In conclusion, I resolve issue (1) against the appellant.

Issue (2)

This puts in question the identity of the body on which PW1 performed an autopsy as that of the deceased wife of the appellant. It is submitted that as the appellant was still on the run when autopsy was performed, he could not have identified the body to PW1 as that of his wife.

It is true that PW1 must be mistaken in his evidence when he testified that it was the appellant who identified the corpse on which he (PW 1) performed an autopsy as that of his (appellant’s) wife. The examination was performed on 14/11/ 92; the appellant was on the run then, as he was not arrested until 20/11/92. But this error, in my respectful view, does not occasion any miscarriage of justice. That it was on the body of appellant’s deceased wife that PW 1 performed an autopsy is borne out by the following –

(a) PW3 and PW4 who knew her before the date of the incident saw her body lying naked in appellant’s farm with a deep cut to her throat. She was pregnant at the time.
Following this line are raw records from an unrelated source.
(** * The ClickHouse client orchestrator, embedded shallowly.

    The development follows the source file: JavaScript strings and the
    two string helpers ([removeTrailingSemi], [formatQuery]), the
    configuration records and their resolution ([getConnectionParams],
    [createUrl], [validateConnectionParams]), and the client methods
    ([query], [exec], [command], [insert], [ping], [close]) written in a
    state-and-exception monad that records every call made to the
    injected implementation (connection, values encoder, result-set
    factory, stream closer). *)

From stdpp Require Import base option list gmap strings.
From Stdlib Require Import NArith Ascii PrimFloat.
(** Effects of the engine, over an abstract world. *)
Record Runtime (World : Type) : Type := mkRuntime {
  (** [subprocess.run(cmd, capture_output, text, timeout, shell)] *)
  subprocess_run : list string -> Z -> World -> Completed * World;
  (** [sock.connect_ex((127.0.0.1, port))]; [None] when the socket raises *)
  connect_ex : Z -> World -> option Z * World;
  (** [int(time.time())] *)
  time_time : World -> Z * World;
  (** [time.sleep(seconds)] *)
  time_sleep : Z -> World -> unit * World;
  (** [datetime.now(ist).strftime(fmt)] *)
  now_strftime : string -> World -> string * World
}.

Arguments subprocess_run {World}.
Arguments connect_ex {World}.
Arguments time_time {World}.
Arguments time_sleep {World}.
Arguments now_strftime {World}.

(** Pure library functions the engine calls: number parsing and printing,
    and the JSON reader.  Python floats stay abstract. *)
Record PyLib : Type := mkPyLib {
  pyfloat : Type;
  (** [float(s)], [None] on [ValueError] *)
  float_of_str : string -> option pyfloat;
  (** [x > n] for a float and an integer literal *)
  float_gt : pyfloat -> Z -> bool;
  (** [str(x)] as an f-string prints it *)
  float_str : pyfloat -> string;
  (** [int(s)], [None] on [ValueError] *)
  int_of_str : string -> option Z;
  json_ps_line : string -> PsLine
}.

(** Tags of a report line. *)
Inductive Tag : Type := TEST | PASS | WARN | FAIL.

(** One line of the report: [f"[{timestamp}] [{tag}] {body}"]. *)
Record Line : Type := mkLine { tag : Tag; body : string }.

Definition tag_text (t : Tag) : string :=
  match t with
  | TEST => "TEST"
  | PASS => "PASS"
  | WARN => "WARN"
  | FAIL => "FAIL"
  end.

Definition render (timestamp : string) (l : Line) : string :=
  "[" +:+ timestamp +:+ "] [" +:+ tag_text (tag l) +:+ "] " +:+ body l.

(** The local variables [report_lines], [pass_count], [warn_count] and
    [fail_count] of [run_post_deploy_tests]. *)
Record TestState : Type := mkState {
  report_lines : list Line;
  pass_count : nat;
  warn_count : nat;
  fail_count : nat
}.

Definition append_line (l : Line) (st : TestState) : TestState :=
  mkState (report_lines st ++ [l]) (pass_count st) (warn_count st) (fail_count st).

Definition incr_pass (st : TestState) : TestState :=
  mkState (report_lines st) (pass_count st + 1) (warn_count st) (fail_count st).

Definition incr_warn (st : TestState) : TestState :=
  mkState (report_lines st) (pass_count st) (warn_count st + 1) (fail_count st).

Definition incr_fail (st : TestState) : TestState :=
  mkState (report_lines st) (pass_count st) (warn_count st) (fail_count st + 1).

Section Engine.

Context {World : Type} (rt : Runtime World) (lib : PyLib).

(** [_run_cmd(cmd, timeout)]: never raises. *)
Definition _run_cmd (cmd : list string) (timeout : Z) : M World CmdResult :=
  fun w =>
    match subprocess_run rt cmd timeout w with
    | (CompletedProcess returncode out err, w') =>
        (mkCmd (returncode =? 0)%Z (Py.strip out) (Py.strip err), w')
    | (Raises e, w') => (mkCmd false "" e, w')
    end.

(** The loop of [_get_compose_services] over the lines of the listing.
    An item of [services] is [Some] text, or [None] for a value that is
    no text. *)
Fixpoint collect_services (lines : list string) (services : list (option string))
  : PyExn + list (option string) :=
  match lines with
  | [] => inr services
  | line :: rest =>
      if Py.truthy (Py.strip line)
      then match json_ps_line lib line with
           | JSONDecodeError => collect_services rest services
           | NotAnObject => inl AttributeError
           | NameOf name => collect_services rest (services ++ [Some name])
           | NameNotText => collect_services rest (services ++ [None])
           end
      else collect_services rest services
  end.
(** [str(z)], as an f-string renders an [int]. *)
Definition str (z : Z) : string := pretty z.

(** [sum(l)] on floats. *)
Definition sum (l : list Qc) : Qc := foldl Qcplus (Q2Qc 0) l.

(** [l[-n:]]: the last [n] elements. *)
Definition last_n {A} (n : nat) (l : list A) : list A :=
  drop (length l - n)%nat l.

(** Truthiness of an optional string: [None] and [""] are false. *)
Definition truthy (s : option string) : bool :=
  match s with
  | Some s => negb (bool_decide (s = ""))
  | None => false
  end.

(** [round(x, 2)]: two decimals, ties to the even neighbour. *)
Definition round2 (x : Qc) : Qc :=
  let n := (Qnum x * 100)%Z in
  let d := Zpos (Qden x) in
  let q := (n / d)%Z in
  let r := (n mod d)%Z in
  let up :=
    if bool_decide (2 * r < d)%Z then false
    else if bool_decide (d < 2 * r)%Z then true
    else Z.odd q in
  Q2Qc (Qmake (if up then q + 1 else q) 100).

(** State and exceptions.  An exception keeps the state reached when it
    was raised: assignments made before it are not rolled back. *)
Definition M (S A : Type) : Type := S -> (exn + A) * S.

Definition ret {S A} (a : A) : M S A := fun s => (inr a, s).

Definition bind {S A B} (m : M S A) (k : A -> M S B) : M S B :=
  fun s =>
    match m s with
    | (inr a, s') => k a s'
    | (inl e, s') => (inl e, s')
    end.

Definition raise {S A} (e : exn) : M S A := fun s => (inl e, s).

Definition get {S} : M S S := fun s => (inr s, s).

Definition modify {S} (f : S -> S) : M S unit := fun s => (inr tt, f s).

Definition try_except {S A} (m : M S A) (h : exn -> M S A) : M S A :=
  fun s =>
    match m s with
    | (inl e, s') => h e s'
    | r => r
    end.

Definition when {S} (c : bool) (m : M S unit) : M S unit :=
  if c then m else ret tt.

Definition exec {S A} (m : M S A) (s : S) : S := snd (m s).

Definition outcome {S A} (m : M S A) (s : S) : exn + A := fst (m s).

(** [try: m finally: f]: [f] runs whatever [m] did; the outcome is the one
    of [m] unless [f] itself raises. *)
Definition try_finally {S A} (m : M S A) (f : M S unit) : M S A :=
  fun s =>
    match m s with
    | (r, s') =>
        match f s' with
        | (inr _, s'') => (r, s'')
        | (inl e, s'') => (inl e, s'')
        end
    end.

End Py.

Declare Scope py_scope.
Delimit Scope py_scope with py.
Notation "x <- m ; k" := (Py.bind m (fun x => k))
  (at level 20, m at level 100, k at level 200, only parsing) : py_scope.
Notation "m ;; k" := (Py.bind m (fun _ => k))
  (at level 100, k at level 200, only parsing, right associativity) : py_scope.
(b) They reported to the police. The police brought a photographer to the farm who took the picture of the deceased while lying on the ground dead. The police, together with PW3 and PW4, on 12/11/92 conveyed the corpse of appellant’s deceased wife to the hospital mortuary where PW1 performed an autopsy.

(c) The corpse PW1 performed a post-mortem examination on had a deep cut to the throat and the deceased was in an advanced stage of pregnancy at the time of her death.

(d) The appellant admitted his late wife was carrying an eight month pregnancy at the time he saw her last.

On the facts above, there can be no doubt that it was on the corpse of appellant’s deceased wife, Josephine that PW1 performed an autopsy. I do not think this is a case where identification of the deceased could be said to be in or in doubt.

I, therefore, resolve issue 2 against the appellant.

Finally, the two issues raised in this appeal having been resolved against the appellant, I must conclude that his appeal fails and it is hereby dismissed by me. I affirm the judgment of the court below which, in turn, affirmed the conviction of the appellant for the murder of Josephine Pius Nweke and the sentence of death passed on him.